Ouvert en 1986 et totalement relooké en 2000, le musée Dapper est un espace assez étonnant, en dehors des lieux de culture parisiens habituels. Si le lieu (du nom d’un obscur humaniste néerlandais du XVIIe siècle, bien connu des africanistes) se prévaut de mettre en avant les arts de l’Afrique subsaharienne, de l’Océanie, de l’Indonésie et des Philippines on peut se dire qu’il y réussit.

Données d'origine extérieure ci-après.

(* ===== verification/_CoqProject ===== *)
-Q . S2P
Prelude.v
Regexp.v
GoStd.v
Sha.v
NetworkId.v
Endpoint.v
Parcel.v
ParcelChannel.v
PeerHashCache.v
Limiter.v
Dialer.v
Configuration.v
Listen.v
PeerStore.v
Handshake.v
Stream.v
V11Wire.v
V11Codec.v
V11Decode.v
Protocol.v
ProtocolV11.v
Rng.v
Controller.v
Online.v
Routing.v
Cat.v
Async.v
Seed.v
Metrics.v
Readers.v
Gob.v
GobSpec.v
Json.v
JsonSpec.v
GoTime.v
GoFmt.v
Crc.v
ProtocolV9.v
ProtocolV10.v
Legacy.v
PeerFile.v
Connections.v
ConnectionsSpec.v
Replenish.v
PeerLoops.v
Network.v
Debug.v
DebugPages.v
LockSource.v
Prometheus.v
Admission.v
EndToEnd.v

Avez-vous déjà bu à plusieurs en même temps sur les bords délicatement festonnés d’un bol Duyu des Philippines ? Avez-vous déjà reçu lors de processions bien particulières du riz, de l’arachide ou mêmes des pièces de monnaie lancés à la volée par d’augustes mères de famille ivoiriennes dans des cuillères en bois géantes (voir photo ci-dessous) ? Avez-vous jamais bu dans des cornes à boire du vin de palme, ni pilé le manioc ou les noix d’arec dans des mortiers de toute beauté ? L’exposition L’art de manger, au titre un peu elliptique, présente des pièces d’exception que tout amateur d’art et de gastronomie se doit d’aller visiter. Elle est complétée par trois installations et œuvres du franco-béninois Julien Vignikin qui nous interroge de manière abrupte sur les problèmes liés à l’accès de l’alimentation dans le monde… Parmi les quelque 140 pièces présentées, on remarquera tout particulièrement ce plat en bois mélanésien de plus d’un mètre de large (voir photo ci-dessus) servant vraisemblablement de plat d’apparat pour présenter du porc préalablement cuit. Les similitudes avec les cratères grecs dans les anses à volutes sont troublantes, sans parler du design si épuré !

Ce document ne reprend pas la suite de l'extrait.